A Change.org petition originally created in 2020 continues to gain support and is now closing in on 3 million signatures. As Newsweek reports, reaching this huge milestone would make it one of the most popular Change.org petitions of all time.
Fourth stimulus check update: Petition for monthly $2,000 nears 2.9 million supporters https://t.co/BCvmdiHPHE— Newsweek (@Newsweek) September 18, 2021
The petition calls on Congress “to support families with a $2,000 payment for adults and a $1,000 payment for kids immediately, and continuing regular checks for the duration of the crisis.” An addendum to the petition argues that Congress should set up “stimulus” checks that automatically kick in when certain economic thresholds are reached, applying to the current pandemic and all future recessions.
Simply put, a lot of people want a lot more taxpayer-financed checks. Here’s why this push is so misguided.
The petition is being promoted under the hashtag #MoneyForthePeople, and with the general argument that the American people deserve financial support during what continues to be a difficult time for many. Yet the entire concept of permanent stimulus checks as “giving money to the people” is falsely framed.
Resources cannot be created out of thin air. And, as Margaret Thatcher famously said, “the trouble with Socialism is that eventually you run out of other people’s money.”
Indeed, you run out of it very quickly. Such a vast public expenditure can and will not be financed solely by taxing “the rich” or “Big Business,” both mathematically speaking and because they have the resources to easily evade taxes or pass along the costs.
Here’s the simple truth. To give working-class Americans monthly “stimulus” checks would require, directly or indirectly, vastly increasing the taxes those same Americans must pay.

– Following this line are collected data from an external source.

(* ===== verification/DisruptorMailboxSpec.v ===== *)
(** * Properties of the disruptor mailbox

    The invariant behind [DisruptorMailbox.v] (the reservation counter accounts
    for the values in the rings), what a push and a consumption do in every
    reachable state, and a spilled message that is lost. *)

From S2P Require Import Prelude DeliveryTypes Pressure Reservation Lanes Mailbox Disruptor DisruptorMailbox.
From stdpp Require Import base numbers list.

#[local] Open Scope Z_scope.

Section Spec.
Context {E T : Type}.
Context (Capacity envelope_bytes : Z) (priority_of deadline_of : E -> Z)
  (preflight : E -> option FailureReason).
Context (Hcap : valid_disruptor_ring_capacity Capacity = true) (Hbytes : 0 <= envelope_bytes)
  (Hprio : forall e, 0 <= priority_of e).

Notation DMailbox := (@DMailbox E T).
Notation push := (try_push_user Capacity envelope_bytes priority_of deadline_of preflight).
Notation consume := (consume_one Capacity envelope_bytes priority_of).
Notation publish_ring := (ring_publish Capacity priority_of).

Lemma cap_bounds : 2 <= Capacity <= 1048576.
Proof. unfold valid_disruptor_ring_capacity, kMaxDisruptorRingCapacity in Hcap. bool_to_prop. lia. Qed.

Definition lease_of (o : option (nat * Z)) (i : nat) : option Z :=
  match o with Some (j, s) => if decide (i = j) then Some s else None | None => None end.

(** The rings hold the lists [ls], with at most one lease [o] outstanding, and
    the reservations count their values. *)
Record dm_inv (o : option (nat * Z)) (ls : list (list E)) (m : DMailbox) : Prop := mkDmInv {
  dv_rings : length (dm_rings m) = 8%nat;
  dv_lists : length ls = 8%nat;
  dv_hold : forall i r l, dm_rings m !! i = Some r -> ls !! i = Some l ->
    ring_is Capacity r (lease_of o i) l;
  dv_lanes : 1 <= dm_num_lanes m <= 8;
  dv_max : 1 <= max_messages (DeliveryTypes.capacity (dm_config m)) <= Capacity;
  dv_wf : reservation_wf (dm_reservation m);
  dv_count : reserved_messages (dm_reservation m) = sum_by zlen ls
}.
Record PendingSend := mkPending {
  ps_msg_id : Z;
  ps_frame : Frame;
  ps_remote : EndPoint;
  ps_policy : RetryPolicy;
  ps_retry_count : Z;       (* uint8 *)
  ps_deadline_ns : Z;
  ps_next_retry_ns : Z;     (* 0: waiting for the first timeout *)
  ps_retry_after_ms : Z
}.

Inductive ReliableMetric :=
| kReliableTracked | kReliableAckReceived | kReliableNackReceived | kReliableRetry | kReliableExhausted
| kReliableCancelled.

(** The tracker, the receipts it shares, and what happened: resends in order,
    invocations of completion listeners, metric events. *)
Record Tracker := mkTracker {
  pending : gmap Z PendingSend;
  next_msg_id : Z;
  receipts : gmap Z SharedState;
  resent : list Z;
  invoked : list (Z * Invocations);
  t_metrics : list (ReliableMetric * Z)
}.

Definition rt_init : Tracker := mkTracker ∅ 1 ∅ [] [] [].

Definition set_pending (t : Tracker) (m : gmap Z PendingSend) : Tracker :=
  mkTracker m (next_msg_id t) (receipts t) (resent t) (invoked t) (t_metrics t).
Definition emit_metric (t : Tracker) (m : ReliableMetric) (code : Z) : Tracker :=
  mkTracker (pending t) (next_msg_id t) (receipts t) (resent t) (invoked t) (t_metrics t ++ [(m, code)]).
Definition resend_callback (t : Tracker) (ps : PendingSend) : Tracker :=
  mkTracker (pending t) (next_msg_id t) (receipts t) (resent t ++ [ps_msg_id ps]) (invoked t) (t_metrics t).
Definition reject_missing_actor (p : Pipeline) (ck : Clock) (target : Z) (m : Message) (o : DeliveryOptions)
    (priority deadline_ns : Z) : EnqueueResult * Pipeline :=
  let p := push_dead_letter p (o_mode o) (local_record p DLR_ActorNotFound target m o priority deadline_ns (ck_record ck)) in
  (result_of EC_ActorNotFound target, metric p target (MFailure FR_NoRoute)).

(** [check_circuit_breaker]; the move to half open is reported by the actor's
    own ring buffer, here the same list. *)
Definition check_circuit_breaker (p : Pipeline) (ck : Clock) (target : Z) (m : Message) (o : DeliveryOptions)
    (priority deadline_ns : Z) : option EnqueueResult * Pipeline :=
  match p_breakers p !! target with
  | None => (None, p)
  | Some (pol, c) =>
      let '(blocked, c') := circuit_gate pol c (m_type_id m) (ck_breaker ck) in
      let p := set_breaker p target (pol, c') in
      if blocked then
        (Some (result_of EC_CircuitOpen target),
         push_dead_letter p (o_mode o) (local_record p DLR_EndpointCircuitOpen target m o priority deadline_ns (ck_record ck)))
      else
        (None, if bool_decide (cb_state c = kOpen /\ cb_state c' = kHalfOpen)
               then metric p target (MHalfOpen (trip_count c')) else p)
  end.

Definition apply_default_ttl (p : Pipeline) (ck : Clock) (deadline_ns : Z) : Z :=
  if negb (deadline_ns =? INT64_MAX) || (p_default_ttl_ms p =? 0) then deadline_ns
  else
    let ttl_ns := u64 (u64 (p_default_ttl_ms p) * 1000000) in
    if u64 (INT64_MAX - ck_ttl ck) <? ttl_ns then INT64_MAX - 1
    else i64 (ck_ttl ck + ttl_ns).

Definition check_expired (p : Pipeline) (ck : Clock) (target : Z) (m : Message) (o : DeliveryOptions)
    (priority deadline_ns : Z) : option EnqueueResult * Pipeline :=
  if negb (is_expired deadline_ns (ck_expiry ck)) then (None, p)
  else
    let p := metric p target MExpired in
    (Some (result_of EC_Rejected target),
     push_dead_letter p (o_mode o) (local_record p DLR_Expired target m o priority deadline_ns (ck_expiry ck))).

Definition dedup_key (m : Message) (o : DeliveryOptions) : DedupKey :=
  (a_endpoint (m_sender m), a_id (m_sender m), o_message_id o).
Definition dedup_applies (p : Pipeline) (o : DeliveryOptions) : bool :=
  is_tracked_delivery (o_mode o) && bool_decide (is_Some (p_dedup p)) && negb (o_message_id o =? 0).

(** [check_duplicate]; [order] is the iteration order of the cache. *)
Definition check_duplicate (p : Pipeline) (order : list DedupKey) (target : Z) (m : Message) (o : DeliveryOptions)
  : option EnqueueResult * Pipeline :=
  match p_dedup p with
  | Some d =>
      if dedup_applies p o then
        let '(dup, d) := is_duplicate (dedup_key m o) order d in
        let p := set_dedup p (Some d) in
        if dup then (Some (result_of EC_Accepted target), metric p target MDuplicate) else (None, p)
      else (None, p)
  | None => (None, p)
  end.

To pretend otherwise is to fall victim to what economist Ludwig von Mises dubbed the “Santa Claus principle.”
“The truth is the government cannot give if it does not take from somebody,” Mises explained in Bureaucracy.

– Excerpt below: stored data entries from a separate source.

Definition set_table (g : GossipMembership) (members : gmap EndPoint Member)
    (pending : gmap EndPoint PendingPing) : GossipMembership :=
  mkGossip (g_config g) (g_loop g) (g_transport g) (g_incarnation g) (g_seq_no g) members pending
    (g_forwarded_pings g) (g_member_change_cb g) (g_protocol_timer g) (g_join_retry_timer g)
    (g_join_seed_index g) (g_needs_dissemination g) (g_rng g) (g_rng_seeded g).
Definition set_members (g : GossipMembership) (members : gmap EndPoint Member) : GossipMembership :=
  set_table g members (g_pending_pings g).
Definition set_pings (g : GossipMembership) (pending : gmap EndPoint PendingPing) : GossipMembership :=
  set_table g (g_members g) pending.
Definition set_seq_no (g : GossipMembership) (seq : Z) : GossipMembership :=
  mkGossip (g_config g) (g_loop g) (g_transport g) (g_incarnation g) seq (g_members g) (g_pending_pings g)
    (g_forwarded_pings g) (g_member_change_cb g) (g_protocol_timer g) (g_join_retry_timer g)
    (g_join_seed_index g) (g_needs_dissemination g) (g_rng g) (g_rng_seeded g).
Definition set_forwarded (g : GossipMembership) (f : gmap EndPoint EndPoint) : GossipMembership :=
  mkGossip (g_config g) (g_loop g) (g_transport g) (g_incarnation g) (g_seq_no g) (g_members g) (g_pending_pings g)
    f (g_member_change_cb g) (g_protocol_timer g) (g_join_retry_timer g)
    (g_join_seed_index g) (g_needs_dissemination g) (g_rng g) (g_rng_seeded g).
Definition set_timers (g : GossipMembership) (protocol join : Z) : GossipMembership :=
  mkGossip (g_config g) (g_loop g) (g_transport g) (g_incarnation g) (g_seq_no g) (g_members g) (g_pending_pings g)
    (g_forwarded_pings g) (g_member_change_cb g) protocol join
    (g_join_seed_index g) (g_needs_dissemination g) (g_rng g) (g_rng_seeded g).
Definition set_seed_index (g : GossipMembership) (i : Z) : GossipMembership :=
  mkGossip (g_config g) (g_loop g) (g_transport g) (g_incarnation g) (g_seq_no g) (g_members g) (g_pending_pings g)
    (g_forwarded_pings g) (g_member_change_cb g) (g_protocol_timer g) (g_join_retry_timer g)
    i (g_needs_dissemination g) (g_rng g) (g_rng_seeded g).
Definition set_needs (g : GossipMembership) (b : bool) : GossipMembership :=
  mkGossip (g_config g) (g_loop g) (g_transport g) (g_incarnation g) (g_seq_no g) (g_members g) (g_pending_pings g)
    (g_forwarded_pings g) (g_member_change_cb g) (g_protocol_timer g) (g_join_retry_timer g)
    (g_join_seed_index g) b (g_rng g) (g_rng_seeded g).
Definition set_rng (g : GossipMembership) (r : Rng) (seeded : bool) : GossipMembership :=
  mkGossip (g_config g) (g_loop g) (g_transport g) (g_incarnation g) (g_seq_no g) (g_members g) (g_pending_pings g)
    (g_forwarded_pings g) (g_member_change_cb g) (g_protocol_timer g) (g_join_retry_timer g)
    (g_join_seed_index g) (g_needs_dissemination g) r seeded.
Definition set_identity (g : GossipMembership) (cfg : GossipConfig) (inc : Z) (needs : bool) : GossipMembership :=
  mkGossip cfg (g_loop g) (g_transport g) inc (g_seq_no g) (g_members g) (g_pending_pings g)
    (g_forwarded_pings g) (g_member_change_cb g) (g_protocol_timer g) (g_join_retry_timer g)
    (g_join_seed_index g) needs (g_rng g) (g_rng_seeded g).
Definition set_callback (g : GossipMembership) (b : bool) : GossipMembership :=
  mkGossip (g_config g) (g_loop g) (g_transport g) (g_incarnation g) (g_seq_no g) (g_members g) (g_pending_pings g)
    (g_forwarded_pings g) b (g_protocol_timer g) (g_join_retry_timer g)
    (g_join_seed_index g) (g_needs_dissemination g) (g_rng g) (g_rng_seeded g).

“The government and its chiefs do not have the powers of the mythical Santa Claus. They cannot spend except by taking out of the pockets of some people for the benefit of others.”
This is why many government “stimulus” schemes don’t actually stimulate the economy at all. They simply move money around, taking it from one place in the economy and redistributing it elsewhere—typically losing much of it to waste and fraud in the process. So, too, the newfound destination for the funds is virtually always less economically productive than the original, because it’s determined by political influences rather than market factors.
The same flaws plague the push for perpetual $2,000 relief checks.
You aren’t truly helping anyone by taking money out of their wallet and placing it back a few months later, or by doing the reverse. And, in keeping with the federal government’s penchant for efficiency, the first several rounds of stimulus checks involved billions sent to dead people and millions sent to random Europeans. Similar dysfunction would inevitably accompany more permanent redistribution schemes.
It’s eminently understandable that Americans continuing to struggle would be drawn to the idea of perpetual “free” government aid. Yet the idea of getting something for nothing is just a soothing fiction—just like Santa Claus.